If you’re a married business owner and you are consiering an S-corporation election for your business, there are several things you should be aware of and consider prior to filing Form 2553. For maximum benefit, it is important to understand the difference between a community property asset and a co-ownership asset.
The Difference Between Community Property and Co-ownership
We will use ownership of a car as an example to illustrate these concepts. If you and your spouse are both on the title to a car, you co-own the car. This means both of you have the right to use the car, sell the car, or do anything you would like with the car. It also means you are both responsible for paying any debt or liabilities that arise from the car. If one of you passes away, the survivor automatically becomes the sole owner of the car, without needing to take any additional actions.
Compare that scenario to only one spouse having their name on the title. With certain exceptions, the spouse with their name on title is the only owner of the car and is the only one with rights and responsibilities attached to the car. When the owner spouse dies, the car is not automatically owned by the surviving spouse but would have to be transferred to the surviving spouse via the applicable estate plan or post-death or probate proceeding.
Please note that ownership of the vehicle may look a little different depending upon your state of residence. In many states, such as California, there are rules that make most assets acquired during the marriage “community property” of the married couple. In this situation, each spouse has rights to the property, no matter whose name is on the title. All assets that are considered community property are split up equally between the divorcing parties. In our car example, if the car is considered community property, it’ll be put into the big pot of community property and split evenly.

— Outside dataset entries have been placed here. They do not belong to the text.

(* ===== verification/Runner.v ===== *)
(** * Runner: a task that runs a process, from its sandbox to its result

    Models the three workloads of [crates/worker/src/runner.rs] that run a process in a sandbox:
    commands, shell scripts and Rust compilations.  Each creates a sandbox, stages files, places
    blob inputs, runs the process, harvests declared artifacts, collects the files its output
    patterns select, and destroys the sandbox.  What the operating system does is the argument
    [Host]; the printed forms of the errors of the sandbox and of staging are arguments too.
    Files do not change while they are harvested.  The rules of Windows are left out. *)

From S2P Require Import Prelude Collections RustStr Capabilities Placement Blob Task Queue ClusterAuth BlobTransfer BlobStore BlobCache Staging WorkerTasks Process Sandbox.
Local Open Scope N_scope.

Definition MAX_OUTPUT_ARTIFACT_BYTES : N := 10 * 1024 * 1024.
Definition MAX_AGGREGATE_ARTIFACT_BYTES : N := 32 * 1024 * 1024.

(** What the file system finds at a path that goes through a link: the node, and whether the
    two canonical paths, if both can be had, say it is inside the sandbox. *)
Record Through := { th_node : option FsNode; th_inside : option bool }.

(** The process the runner asks for; [la_cwd] is below the sandbox. *)
Record Launch := { la_program : Str; la_args : list Str; la_cwd : Str; la_env : gmap Str Str; la_stdin : option Bytes }.

Record Host := {
  w_euid : N;
  w_private : PrivateIo;
  w_exists : option bool;
  w_made : option FsNode;
  w_write : Str -> WriteIo;
  w_script_chmod : bool;
  w_place : Str -> PlaceIo;
  w_env : gmap Str Str;
  w_is_file : Str -> bool;
  w_process : Launch -> FsNode -> Spawn * FsNode;
  w_through : list Str -> Through;
  w_read_error : Str -> option Str;
  w_put : Str -> PutIo;
  w_after_put : list CacheHold;
  w_probed : bool;
  w_removed : bool;
  w_elapsed_ms : N
}.

(** The parts of [TaskRunner] and its configuration the workloads use; the blob cache as it was
    opened on first use, or why it could not be. *)
Record TaskRunner := {
  tr_worker_id : Uuid;
  tr_sandbox : SandboxConfig;
  tr_max_output_bytes : N;
  tr_output_limits : OutputLimits;
  tr_cache : result Str BlobCache
}.

Definition with_cache_of (c : result Str BlobCache) (r : TaskRunner) : TaskRunner := {|
  tr_worker_id := tr_worker_id r; tr_sandbox := tr_sandbox r; tr_max_output_bytes := tr_max_output_bytes r;
  tr_output_limits := tr_output_limits r; tr_cache := c
|}.

(** ** Results *)

Definition upd_result (r : TaskResult) (code : Z) (stdout stderr : Bytes) (error : option Str) (artifacts : list OutputArtifact) (outputs : list BlobFile) : TaskResult := {|
  res_worker_id := res_worker_id r; res_task_id := res_task_id r; res_exit_code := code; res_stdout := stdout; res_stderr := stderr;
  res_execution_time_ms := res_execution_time_ms r; res_is_gpu_executed := res_is_gpu_executed r; res_device_name := res_device_name r;
  res_error := error; res_asset_bytes := res_asset_bytes r; res_artifacts := artifacts; res_outputs := outputs
|}.

Definition with_artifacts (artifacts : list OutputArtifact) (r : TaskResult) : TaskResult :=
  upd_result r (res_exit_code r) (res_stdout r) (res_stderr r) (res_error r) artifacts (res_outputs r).
Definition with_outputs (outputs : list BlobFile) (r : TaskResult) : TaskResult :=
  upd_result r (res_exit_code r) (res_stdout r) (res_stderr r) (res_error r) (res_artifacts r) outputs.
Definition with_stdout (stdout : Bytes) (r : TaskResult) : TaskResult :=
  upd_result r (res_exit_code r) stdout (res_stderr r) (res_error r) (res_artifacts r) (res_outputs r).

(** A failure to bring files back fails the task. *)
Definition output_files_failed (e : Str) (r : TaskResult) : TaskResult :=
  let message := str "Output files: " ++ e in
  upd_result r (if (res_exit_code r =? EXIT_CODE_SUCCESS)%Z then EXIT_CODE_GENERAL_ERROR else res_exit_code r) (res_stdout r)
    (append_note (res_stderr r) (str "[rusty_grid: " ++ message ++ str "]" ++ [10]))
    (Some (match res_error r with Some error => error ++ str "; " ++ message | None => message end)) (res_artifacts r) (res_outputs r).

(** ** Declared artifacts *)

Definition quoted (prefix : string) (expected : Str) (rest : string) : Str := str prefix ++ str " '" ++ expected ++ str "'" ++ str rest.

Section runner.
Context `{Sha256} `{BlobHash} `{ManifestCodec}.
Context (show_sandbox : SandboxError -> Str) (show_stage : StageError -> Str) (show_uuid : N -> Str).

(** What is at a path, links on the way followed, and whether it is known to be outside. *)
Definition look (w : Host) (root : FsNode) (path : list Str) : option FsNode * option bool :=
  match fs_lookup root path with
  | LkFound n => (Some n, Some true)
  | LkMissing | LkRefused => (None, None)
  | LkThroughLink => (th_node (w_through w path), th_inside (w_through w path))
  end.

(** One round of the loop of [harvest_output_artifacts]: the artifact, if the file is there. *)
Definition harvest_one (w : Host) (root : FsNode) (expected : Str) (process_failed : bool) (total_bytes : N) : result Str (option OutputArtifact) :=
  match sanitize_relative_path (utf8_encode expected) with
  | Err _ => Err (quoted "output artifact" expected " resolves outside sandbox root")
  | Ok rel =>
      match look w root (split SLASH rel) with
      | (None, _) => if negb process_failed then Err (quoted "the task did not produce" expected "") else Ok None
      | (Some FsLink, _) =>
          Err (quoted "output artifact" expected " is a symbolic link (symbolic links are prohibited for security isolation)")
      | (Some (FsFile data _ _), inside) =>
          let size := blen data in
          if MAX_OUTPUT_ARTIFACT_BYTES <? size then
            Err (quoted "output artifact" expected " is " ++ show_N size ++ str " bytes; exceeds single file limit of 10 MiB")
          else if MAX_AGGREGATE_ARTIFACT_BYTES <? total_bytes + size then
            Err (quoted "output artifact" expected " causes aggregate size to exceed limit of 32 MiB")
          else if bool_decide (inside = Some false) then Err (quoted "output artifact" expected " resolves outside sandbox root")
          else
            match w_read_error w expected with
            | Some err => Err (quoted "failed to read output artifact" expected ": " ++ err)
            | None => Ok (Some {| oa_path := expected; oa_size := size; oa_sha256 := sha256_digest data; oa_data := data |})
            end
      | (Some _, _) => Err (quoted "output artifact" expected " is not a regular file")
      end
  end.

That can result in either one party getting the car and the other spouse getting something of equal value to offset it, both parties splitting the ownership of the car, or the car being granted to both parties but one buys out the other’s share. The main point of community property is that the parties get an even split for assets acquired during the marriage.
Community property rules apply to all assets owned by either spouse, including ownership of a business. Spouses can co-own shares of a business, and, in fact, there may be legal and tax benefits for doing so. However, in the typical case of one spouse being involved with the business while the other is not, it usually does not make sense for the spouses to co-own the shares. Alternatively, if one spouse owns the shares individually, the other spouse may still have a community property interest, even if they are not an owner.

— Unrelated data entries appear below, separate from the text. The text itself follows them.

(* ===== verification/RunnerProps.v ===== *)
(** * RunnerProps: what the result of a process task says

    Which process a task starts and in which sandbox, what its artifacts and outputs are, what
    a success and a cancellation mean once everything around the process is done, that nothing
    of it depends on the worker's secrets, and that no sandbox is left. *)

From S2P Require Import Prelude Collections RustStr Capabilities Placement Blob BlobProps Task Queue ClusterAuth BlobTransfer BlobStore BlobStoreProps BlobCache BlobCacheProps Staging StagingProps StagingInputs WorkerTasks Process Sandbox SandboxPaths SandboxProps Runner.
Local Open Scope N_scope.

Section runner.
Context `{Sha256} `{BlobHash} `{ManifestCodec}.
Context (show_sandbox : SandboxError -> Str) (show_stage : StageError -> Str) (show_uuid : N -> Str).

(** ** Artifacts *)

(** [data] is what the sandbox holds at the path [expected] names: in a file reached through
    directories, or through links to a place that is not known to be outside. *)
Definition artifact_source (w : Host) (root : FsNode) (expected : Str) (data : Bytes) : Prop :=
  exists rel, sanitize_relative_path (utf8_encode expected) = Ok rel /\ exists ex st,
    fs_lookup root (split SLASH rel) = LkFound (FsFile data ex st)
    \/ (fs_lookup root (split SLASH rel) = LkThroughLink /\ th_node (w_through w (split SLASH rel)) = Some (FsFile data ex st)
        /\ th_inside (w_through w (split SLASH rel)) <> Some false).

Record artifact_ok (w : Host) (root : FsNode) (expected : Str) (a : OutputArtifact) : Prop := {
  ao_path : oa_path a = expected;
  ao_size : oa_size a = blen (oa_data a);
  ao_limit : oa_size a <= MAX_OUTPUT_ARTIFACT_BYTES;
  ao_digest : oa_sha256 a = sha256_digest (oa_data a);
  ao_source : artifact_source w root expected (oa_data a)
}.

How To Fill Out Form 2553 S-Corporation Election
If your corporation or LLC decides to make the S-corporation election, you must file a Form 2553 with the Internal Revenue Service (IRS). The tax code states that anyone with a community interest in the stock must consent to the tax election, and Form 2553 asks for a list of all owners. If the business owner’s spouse has a community property interest, it seems as though he or she must be listed on the form as well. However, he or she is not an owner, so they should not be listed as an owner, right? Be warned, if you list your spouse as an owner of the business when he or she is not, there could be serious consequences down the road. So how do you comply with the conflicting rules?

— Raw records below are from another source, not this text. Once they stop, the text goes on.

(* ===== verification/McpCalls.v ===== *)
(** * McpCalls: the MCP tools, their arguments and how they talk to the master

    Models the tools of [crates/cli/src/mcp.rs]: the checks of their arguments
    ([validate_tool_arguments]), the task a submission makes of them, the request over the
    pooled connection ([request_with_retry_info]), [tool_submit], [tool_cancel] and
    [tool_task_result].  The values of serde_json are an interface: which of the six kinds a
    value is, and what it holds; the fields of an object come in the order the map iterates.
    What the network, the file system and the clock answer is an argument; what a function asks
    of the master, in order, is part of its result.  A reply is the one to the oldest request
    of its connection that has none, as the master answers a connection in order.  The texts of
    messages are constructors, and the bodies of replies keep the fields that carry
    information.

    The theorems: arguments that pass the checks make a task; a reply read from the pooled
    connection answers the request that was just written, and a submission is never written
    twice by one request; a submission that is cancelled after it was sent asks for the
    cancellation, and one that reports success was confirmed. *)

From S2P Require Import Prelude Collections RustStr Capabilities Placement Blob Task Auth McpOutput.
Local Open Scope N_scope.
Local Open Scope result_scope.

(** ** JSON values *)

(** The kinds of [serde_json::Value]; of a number, what [as_u64] answers. *)
Inductive JsonView (V : Type) :=
| VNull | VBool (b : bool) | VNumber (u : option N) | VString (s : Str) | VArray (l : list V) | VObject (fields : list (Str * V)).
Arguments VNull {V}. Arguments VBool {V} b. Arguments VNumber {V} u. Arguments VString {V} s. Arguments VArray {V} l. Arguments VObject {V} fields.

Class McpJson := {
  JVal : Type;
  json_view : JVal -> JsonView JVal;
  json_from_str : Str -> option JVal;
  json_to_string : JVal -> option Str;
  json_empty : JVal
}.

The answer is to list your spouse in the shareholder section, but note that he or she is not a shareholder. As you list all of the owners and their information, do include your spouse in the list, and do get his or her signature. However, unlike the actual shareholders, you will not list any ownership percentages or shares, or any dates those shares were acquired. Instead, you should note that the spouse is a “consenting spouse,” and you can also note that he or she owns 0% or zero shares of the business. This way, you are satisfying both requirements: you are getting affirmative consent to the S-corporation election, but you are not claiming that they are an owner when they are not.
Special Considerations for Professional Corporations
If you are forming a professional corporation, properly completing Form 2553 is especially important. The rules governing professional corporations vary from state to state, but generally, the rules will dictate that only members of that particular profession may be owners of the company. For example, if you’re starting a professional medical corporation, only licensed healthcare providers can be owners of the business (or may have to own a majority of the business). If a non-professional is an owner, the status of the company can be put in jeopardy, and you could lose your entire business entity.
It is of the utmost importance that you comply with the ownership requirements in your state in order to be considered a professional corporation. If you incorrectly complete Form 2553, you’re putting your entire entity at risk. So professional corporations, be warned: If you are considering making the S-corporation election, make sure you consult with a professional. You are quite vulnerable if the form is filled out improperly. Problems are easier to prevent than solve!